Stored data entries:
--- START ---

(** * grangernet.utils: visualisation and persistence helpers

    A shallow embedding of [SparseNN/grangernet/utils.py]:
    [_has_autocorrelation], [causal_heatmap], [causal_graph],
    [save_results] and [load_results], together with the fragment of
    numpy, matplotlib and graphviz those functions call.

    Arrays are nested lists, generic in the element type (the numpy
    dtype).  The element operations are collected in the class [Scalar];
    the instance the program runs on is IEEE binary64 ([float]), and
    every statement about its arithmetic is made there.  Exceptions are
    values of [exn]; the calls a function makes on the plotting backend
    are recorded, in order, in a log. *)

From Stdlib Require Import ZArith String Ascii Floats Reals Lra.
From stdpp Require Import gmap strings list fin_maps.

Open Scope string_scope.
Open Scope list_scope.
Open Scope nat_scope.

(** ** Array elements *)

Class Scalar (F : Type) := {
  f_zero : F;                    (* the literal 0 *)
  f_one : F;                     (* the literal 1 *)
  f_five : F;                    (* the literal 5 *)
  f_add : F -> F -> F;
  f_mul : F -> F -> F;
  f_div : F -> F -> F;           (* numpy true division: never raises *)
  f_abs : F -> F;
  f_sqrt : F -> F;
  f_maximum : F -> F -> F;       (* np.maximum, the step of np.max *)
  f_eqb : F -> F -> bool;        (* == *)
  f_ltb : F -> F -> bool;        (* <  *)
  f_leb : F -> F -> bool         (* <= *)
}.
(** * The streamable-HTTP / SSE transport of the HDF5 MCP server

    A shallow embedding of [hdf5_mcp/transports/sse_transport.py]:
    the origin, protocol-version and session gates, the message
    classifier, the per-connection event log with its replay, and the
    start/stop life cycle of [SSETransport].

    Python objects that are mutated while shared (the [SSEClient]
    objects and the history lists held in [event_history]) live in
    explicit object stores and are passed by reference. *)

From Stdlib Require Import Ascii Decimal DecimalString DecimalNat.
From stdpp Require Import gmap strings list fin_maps.

Open Scope string_scope.
Open Scope list_scope.

#[local] Set Warnings "-register-all".

(** ** Strings as Python uses them *)

(** [s.startswith(p)] *)
Definition startswith (s p : string) : bool := String.prefix p s.

(** [sub in s] on two strings: substring search. *)
Fixpoint str_contains (sub s : string) : bool :=
  String.prefix sub s ||
  match s with
  | EmptyString => false
  | String _ rest => str_contains sub rest
  end.

(** [str(n)] / [f"{n}"] for a non-negative int. *)
Definition str_of_nat (n : nat) : string :=
  NilZero.string_of_uint (Nat.to_uint n).

(** Truth value of an [Optional[str]]: [None] and [''] are falsy. *)
Definition truthy (o : option string) : bool :=
  match o with
  | None => false
  | Some s => negb (String.eqb s "")
  end.

(** ** Decoded JSON values *)

Inductive json : Type :=
| JNull
| JBool (b : bool)
| JNum (n : Z)
| JStr (s : string)
| JArr (items : list json)
| JObj (fields : list (string * json)).

Definition is_str (s : string) (j : json) : bool :=
  match j with
  | JStr t => String.eqb t s
  | _ => false
  end.

(** [d.get(k)] on a decoded object. *)
Fixpoint obj_get (k : string) (fields : list (string * json)) : option json :=
  match fields with
  | [] => None
  | (k', v) :: rest => if String.eqb k' k then Some v else obj_get k rest
  end.

(** [k in d] on a decoded object. *)
Definition obj_has (k : string) (fields : list (string * json)) : bool :=
  match obj_get k fields with
  | Some _ => true
  | None => false
  end.

(** The three envelope classes of [mcp.types]. *)
Inductive JSONRPCMessage : Type :=
| JSONRPCRequest (d : list (string * json))
| JSONRPCNotification (d : list (string * json))
| JSONRPCResponse (d : list (string * json)).

Definition is_JSONRPCRequest (m : JSONRPCMessage) : bool :=
  match m with JSONRPCRequest _ => true | _ => false end.
Definition is_JSONRPCNotification (m : JSONRPCMessage) : bool :=
  match m with JSONRPCNotification _ => true | _ => false end.
Definition is_JSONRPCResponse (m : JSONRPCMessage) : bool :=
  match m with JSONRPCResponse _ => true | _ => false end.

(** What the transport takes from its libraries: the pydantic
    validation of the three envelope classes (whether the constructor
    call returns or raises), the serialisation of an outgoing message
    ([json.dumps] of its [model_dump()]), and [uuid.uuid4()] as the
    n-th identifier drawn. *)
Class Library := {
  request_valid : list (string * json) -> bool;
  notification_valid : list (string * json) -> bool;
  response_valid : list (string * json) -> bool;
  dump_message : JSONRPCMessage -> string;
  uuid4 : nat -> string
}.

(** ** HTTP requests and responses *)

(** The headers the handlers read, and the outcome of
    [await request.json()]: the text of the exception, or the value. *)
Record Request := {
  h_origin : option string;
  h_protocol_version : option string;
  h_content_type : option string;
  h_session_id : option string;
  h_accept : option string;
  h_last_event_id : option string;
  body : string + json
}.

(** A record written to an event stream:
    [id: <ev_id>\nevent: <ev_type>\ndata: <ev_data>\n\n]. *)
Record SSEEvent := {
  ev_id : string;
  ev_type : string;
  ev_data : json
}.

(** [web.StreamResponse]: the session header, what was written so far,
    whether the underlying transport is closing, and whether
    [write_eof] was called. *)
Record StreamResponse := {
  resp_session : option string;
  written : list SSEEvent;
  closing : bool;
  eof : bool
}.

Inductive Response : Type :=
| PlainResponse (status : nat) (text : string)
| JsonReceived (message_count : nat) (session_header : option string)
| Streaming (client : nat).

Definition status_of (r : Response) : nat :=
  match r with
  | PlainResponse s _ => s
  | JsonReceived _ _ => 200
  | Streaming _ => 200
  end.

(** ** The transport's data *)

Definition SUPPORTED_VERSIONS : list string :=
  ["2025-06-18"; "2025-03-26"; "2024-11-05"].

Record SessionInfo := {
  session_id : string;
  created_at : Z;
  last_accessed : Z;
  client_info : list (string * json)
}.

Record SSEClient := {
  client_id : string;
  response : StreamResponse;
  queue : list (string * json);
  last_ping : Z;
  client_session : option string;
  event_counter : nat
}.

Global Instance SSEClient_inhabited : Inhabited SSEClient :=
  populate {| client_id := ""; response := Build_StreamResponse None [] true true;
              queue := []; last_ping := 0; client_session := None;
              event_counter := 0 |}.

(** Modelled from the spec: the counters that [BaseTransport] of
    [transports/base.py] keeps in [self.stats] and that /stats
    reports (messages received, batches received, errors). *)
Record Stats := {
  messages_received : nat;
  batches_received : nat;
  errors : nat
}.

(** Modelled from the spec: [TransportConfig] of [transports/base.py];
    of its fields only the bind host and the port, which the
    transport reads, are kept. *)
Record TransportConfig := {
  cfg_host : option string;
  cfg_port : N
}.

(** An [SSETransport] instance.  [clients] and [event_history] hold
    references: [clients] into the store [client_objs] of [SSEClient]
    objects, [event_history] into the store [lists] of history lists.
    [clock] is the reading of the event loop's clock and [uuids_drawn]
    counts the calls of [uuid.uuid4()]. *)
Record Transport := {
  config : TransportConfig;
  running : bool;
  serving : bool;
  ping_task : bool;
  clients : gmap string nat;
  client_objs : list SSEClient;
  sessions : gmap string SessionInfo;
  event_history : gmap string nat;
  lists : list (list (string * json));
  client_counter : nat;
  stats : Stats;
  clock : Z;
  uuids_drawn : nat
}.

Definition with_running (b : bool) (t : Transport) : Transport :=
  Build_Transport (config t) b (serving t) (ping_task t) (clients t)
    (client_objs t) (sessions t) (event_history t) (lists t) (client_counter t)
    (stats t) (clock t) (uuids_drawn t).

Definition with_serving (b : bool) (t : Transport) : Transport :=
  Build_Transport (config t) (running t) b (ping_task t) (clients t)
    (client_objs t) (sessions t) (event_history t) (lists t) (client_counter t)
    (stats t) (clock t) (uuids_drawn t).

Definition with_ping_task (b : bool) (t : Transport) : Transport :=
  Build_Transport (config t) (running t) (serving t) b (clients t)
    (client_objs t) (sessions t) (event_history t) (lists t) (client_counter t)
    (stats t) (clock t) (uuids_drawn t).

Definition with_clients (f : gmap string nat -> gmap string nat) (t : Transport) : Transport :=
  Build_Transport (config t) (running t) (serving t) (ping_task t) (f (clients t))
    (client_objs t) (sessions t) (event_history t) (lists t) (client_counter t)
    (stats t) (clock t) (uuids_drawn t).

Definition with_client_objs (f : list SSEClient -> list SSEClient) (t : Transport) : Transport :=
  Build_Transport (config t) (running t) (serving t) (ping_task t) (clients t)
    (f (client_objs t)) (sessions t) (event_history t) (lists t) (client_counter t)
    (stats t) (clock t) (uuids_drawn t).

--- END ---

## The task
In the records above, find each line that mentions the string "true", then copy it.

## Finished task
  f_div : F -> F -> F;           (* numpy true division: never raises *)
  | Some _ => true
  match m with JSONRPCRequest _ => true | _ => false end.
  match m with JSONRPCNotification _ => true | _ => false end.
  match m with JSONRPCResponse _ => true | _ => false end.
  populate {| client_id := ""; response := Build_StreamResponse None [] true true;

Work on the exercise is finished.